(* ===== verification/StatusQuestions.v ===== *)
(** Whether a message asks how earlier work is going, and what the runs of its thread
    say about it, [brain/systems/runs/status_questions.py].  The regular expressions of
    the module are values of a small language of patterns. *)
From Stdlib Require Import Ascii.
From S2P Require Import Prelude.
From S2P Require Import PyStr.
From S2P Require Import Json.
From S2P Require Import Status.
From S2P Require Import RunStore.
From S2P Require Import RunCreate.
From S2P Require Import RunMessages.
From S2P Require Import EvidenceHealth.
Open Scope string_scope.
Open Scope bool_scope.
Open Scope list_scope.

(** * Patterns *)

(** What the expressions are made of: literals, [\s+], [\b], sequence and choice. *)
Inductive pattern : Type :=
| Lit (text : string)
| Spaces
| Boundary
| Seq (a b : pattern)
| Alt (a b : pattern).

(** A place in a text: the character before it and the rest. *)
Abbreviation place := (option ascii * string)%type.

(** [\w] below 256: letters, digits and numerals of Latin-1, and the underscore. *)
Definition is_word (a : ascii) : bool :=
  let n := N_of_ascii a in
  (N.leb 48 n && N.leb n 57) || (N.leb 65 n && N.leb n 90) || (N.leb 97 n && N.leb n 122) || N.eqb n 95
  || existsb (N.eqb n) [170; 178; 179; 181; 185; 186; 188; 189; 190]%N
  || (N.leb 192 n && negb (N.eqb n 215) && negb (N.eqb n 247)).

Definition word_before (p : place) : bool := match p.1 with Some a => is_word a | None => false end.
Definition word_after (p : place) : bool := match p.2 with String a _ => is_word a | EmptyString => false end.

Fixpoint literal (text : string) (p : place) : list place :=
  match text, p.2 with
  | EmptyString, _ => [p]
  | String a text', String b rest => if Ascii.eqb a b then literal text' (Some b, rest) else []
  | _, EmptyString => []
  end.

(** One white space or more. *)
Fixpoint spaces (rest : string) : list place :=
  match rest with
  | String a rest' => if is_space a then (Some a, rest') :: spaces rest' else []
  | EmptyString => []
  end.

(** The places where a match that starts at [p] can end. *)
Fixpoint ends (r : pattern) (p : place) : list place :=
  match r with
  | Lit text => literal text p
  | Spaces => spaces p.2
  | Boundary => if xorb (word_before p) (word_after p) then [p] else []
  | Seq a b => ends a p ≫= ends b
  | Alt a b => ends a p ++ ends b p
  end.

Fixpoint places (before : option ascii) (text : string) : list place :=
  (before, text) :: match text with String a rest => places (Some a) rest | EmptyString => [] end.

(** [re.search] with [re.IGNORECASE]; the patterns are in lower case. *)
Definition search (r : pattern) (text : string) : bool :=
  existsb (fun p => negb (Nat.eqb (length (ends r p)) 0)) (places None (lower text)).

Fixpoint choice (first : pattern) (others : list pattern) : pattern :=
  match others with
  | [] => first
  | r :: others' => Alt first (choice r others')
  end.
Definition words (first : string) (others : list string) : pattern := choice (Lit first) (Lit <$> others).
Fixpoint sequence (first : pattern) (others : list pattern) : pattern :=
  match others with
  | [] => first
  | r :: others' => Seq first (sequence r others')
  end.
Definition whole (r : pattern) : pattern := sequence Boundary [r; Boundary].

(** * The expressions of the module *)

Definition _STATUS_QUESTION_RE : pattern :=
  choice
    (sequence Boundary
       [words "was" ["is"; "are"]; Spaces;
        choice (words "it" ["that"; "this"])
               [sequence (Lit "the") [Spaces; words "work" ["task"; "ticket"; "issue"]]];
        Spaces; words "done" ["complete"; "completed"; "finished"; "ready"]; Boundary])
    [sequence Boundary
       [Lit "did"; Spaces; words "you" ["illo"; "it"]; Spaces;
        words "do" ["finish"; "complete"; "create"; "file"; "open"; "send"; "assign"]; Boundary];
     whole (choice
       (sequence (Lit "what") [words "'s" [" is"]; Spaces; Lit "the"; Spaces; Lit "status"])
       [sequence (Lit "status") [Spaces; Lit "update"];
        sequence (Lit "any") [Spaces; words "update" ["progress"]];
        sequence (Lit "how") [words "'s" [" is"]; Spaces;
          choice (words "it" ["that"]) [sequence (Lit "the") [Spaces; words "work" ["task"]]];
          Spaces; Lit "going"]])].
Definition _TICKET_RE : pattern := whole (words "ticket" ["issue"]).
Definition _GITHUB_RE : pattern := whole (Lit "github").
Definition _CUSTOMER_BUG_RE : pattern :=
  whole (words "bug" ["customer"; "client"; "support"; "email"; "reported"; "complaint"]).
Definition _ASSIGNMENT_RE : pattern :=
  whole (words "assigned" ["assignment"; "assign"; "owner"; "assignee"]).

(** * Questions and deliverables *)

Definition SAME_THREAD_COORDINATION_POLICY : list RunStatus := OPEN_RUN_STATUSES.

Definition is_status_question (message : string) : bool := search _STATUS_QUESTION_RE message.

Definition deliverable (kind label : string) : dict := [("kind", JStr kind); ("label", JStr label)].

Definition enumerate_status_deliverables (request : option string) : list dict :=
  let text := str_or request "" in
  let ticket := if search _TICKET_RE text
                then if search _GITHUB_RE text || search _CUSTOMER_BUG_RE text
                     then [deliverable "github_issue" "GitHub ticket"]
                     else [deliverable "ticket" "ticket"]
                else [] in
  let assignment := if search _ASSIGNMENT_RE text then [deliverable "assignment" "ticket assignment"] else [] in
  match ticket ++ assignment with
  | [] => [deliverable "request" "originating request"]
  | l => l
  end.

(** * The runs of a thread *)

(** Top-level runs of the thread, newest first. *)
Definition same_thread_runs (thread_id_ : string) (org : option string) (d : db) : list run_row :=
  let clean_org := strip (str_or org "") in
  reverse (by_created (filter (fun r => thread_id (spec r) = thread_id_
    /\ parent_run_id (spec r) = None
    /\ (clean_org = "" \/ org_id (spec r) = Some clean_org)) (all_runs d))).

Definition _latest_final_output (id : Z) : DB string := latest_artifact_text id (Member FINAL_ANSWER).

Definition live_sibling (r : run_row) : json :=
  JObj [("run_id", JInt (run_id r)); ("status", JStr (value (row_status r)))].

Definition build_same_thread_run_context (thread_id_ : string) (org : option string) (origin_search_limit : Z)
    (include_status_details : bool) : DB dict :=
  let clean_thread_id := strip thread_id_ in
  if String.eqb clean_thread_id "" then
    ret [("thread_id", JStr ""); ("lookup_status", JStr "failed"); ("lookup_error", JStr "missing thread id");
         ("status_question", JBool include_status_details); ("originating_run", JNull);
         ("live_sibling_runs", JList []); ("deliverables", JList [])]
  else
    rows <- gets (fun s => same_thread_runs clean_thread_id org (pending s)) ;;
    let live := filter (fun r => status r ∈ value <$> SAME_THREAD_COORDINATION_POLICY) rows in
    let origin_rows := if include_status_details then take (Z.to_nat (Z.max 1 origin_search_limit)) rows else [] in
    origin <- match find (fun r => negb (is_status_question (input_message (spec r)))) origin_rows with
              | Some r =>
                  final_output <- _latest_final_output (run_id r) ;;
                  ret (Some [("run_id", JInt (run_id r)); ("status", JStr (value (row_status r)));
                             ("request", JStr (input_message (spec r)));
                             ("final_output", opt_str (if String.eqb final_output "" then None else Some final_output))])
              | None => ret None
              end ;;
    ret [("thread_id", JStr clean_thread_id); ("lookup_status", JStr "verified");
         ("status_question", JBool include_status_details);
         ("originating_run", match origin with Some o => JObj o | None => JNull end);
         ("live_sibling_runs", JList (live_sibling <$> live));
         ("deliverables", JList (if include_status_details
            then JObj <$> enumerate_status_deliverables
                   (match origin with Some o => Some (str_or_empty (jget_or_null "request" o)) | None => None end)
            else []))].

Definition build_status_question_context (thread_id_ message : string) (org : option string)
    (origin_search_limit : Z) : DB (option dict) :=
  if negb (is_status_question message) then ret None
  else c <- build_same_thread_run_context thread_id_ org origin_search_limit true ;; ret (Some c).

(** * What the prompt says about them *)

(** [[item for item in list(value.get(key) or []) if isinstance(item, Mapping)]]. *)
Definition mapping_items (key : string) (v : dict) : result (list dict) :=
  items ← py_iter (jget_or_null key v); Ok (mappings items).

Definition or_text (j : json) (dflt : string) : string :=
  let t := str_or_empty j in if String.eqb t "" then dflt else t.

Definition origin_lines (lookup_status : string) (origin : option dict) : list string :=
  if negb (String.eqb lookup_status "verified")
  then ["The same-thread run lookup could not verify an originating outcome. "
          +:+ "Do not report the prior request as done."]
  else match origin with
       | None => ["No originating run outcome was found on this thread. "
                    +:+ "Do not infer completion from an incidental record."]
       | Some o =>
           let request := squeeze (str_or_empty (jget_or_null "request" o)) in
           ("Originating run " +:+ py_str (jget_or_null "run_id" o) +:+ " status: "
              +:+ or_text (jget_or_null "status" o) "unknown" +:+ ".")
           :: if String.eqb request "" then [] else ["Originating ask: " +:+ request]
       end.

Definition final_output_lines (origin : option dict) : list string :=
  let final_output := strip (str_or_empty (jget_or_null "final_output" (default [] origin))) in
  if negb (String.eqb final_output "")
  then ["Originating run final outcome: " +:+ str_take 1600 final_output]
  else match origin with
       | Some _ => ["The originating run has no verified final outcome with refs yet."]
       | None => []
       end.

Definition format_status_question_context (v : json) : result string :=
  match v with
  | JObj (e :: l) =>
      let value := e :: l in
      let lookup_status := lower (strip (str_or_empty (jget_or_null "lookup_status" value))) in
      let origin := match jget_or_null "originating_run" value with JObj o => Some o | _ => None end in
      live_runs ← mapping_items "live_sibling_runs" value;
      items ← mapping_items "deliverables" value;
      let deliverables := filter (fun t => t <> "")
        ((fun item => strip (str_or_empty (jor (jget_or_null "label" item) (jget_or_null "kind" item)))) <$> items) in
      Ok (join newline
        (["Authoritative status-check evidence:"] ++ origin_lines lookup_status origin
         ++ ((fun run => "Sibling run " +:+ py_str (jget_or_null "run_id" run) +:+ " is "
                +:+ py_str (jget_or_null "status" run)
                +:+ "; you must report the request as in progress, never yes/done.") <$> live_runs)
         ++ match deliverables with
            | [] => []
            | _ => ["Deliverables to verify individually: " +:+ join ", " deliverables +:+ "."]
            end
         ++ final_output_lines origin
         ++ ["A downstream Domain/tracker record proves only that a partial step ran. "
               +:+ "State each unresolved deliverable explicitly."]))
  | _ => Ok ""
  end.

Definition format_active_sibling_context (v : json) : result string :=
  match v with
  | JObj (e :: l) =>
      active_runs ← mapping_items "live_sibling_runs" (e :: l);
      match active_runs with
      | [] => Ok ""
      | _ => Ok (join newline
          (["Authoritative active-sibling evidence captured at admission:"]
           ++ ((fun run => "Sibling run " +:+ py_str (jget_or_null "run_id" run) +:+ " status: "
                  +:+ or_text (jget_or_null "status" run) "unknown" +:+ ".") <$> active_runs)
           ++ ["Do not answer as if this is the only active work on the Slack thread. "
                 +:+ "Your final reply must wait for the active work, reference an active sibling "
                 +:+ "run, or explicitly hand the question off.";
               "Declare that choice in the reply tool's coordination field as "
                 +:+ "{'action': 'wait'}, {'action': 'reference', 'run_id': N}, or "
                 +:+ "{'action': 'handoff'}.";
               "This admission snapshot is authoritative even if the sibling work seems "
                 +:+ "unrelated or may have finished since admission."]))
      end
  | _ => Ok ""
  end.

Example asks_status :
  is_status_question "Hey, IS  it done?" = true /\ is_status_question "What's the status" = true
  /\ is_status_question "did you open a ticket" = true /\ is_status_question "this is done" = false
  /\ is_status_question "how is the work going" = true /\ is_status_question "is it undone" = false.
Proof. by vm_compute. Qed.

==================================================

→ Exercise brief
The task calls for every line of the material that contains the string "wait".

→ Output for this exercise
                 +:+ "Your final reply must wait for the active work, reference an active sibling "
                 +:+ "{'action': 'wait'}, {'action': 'reference', 'run_id': N}, or "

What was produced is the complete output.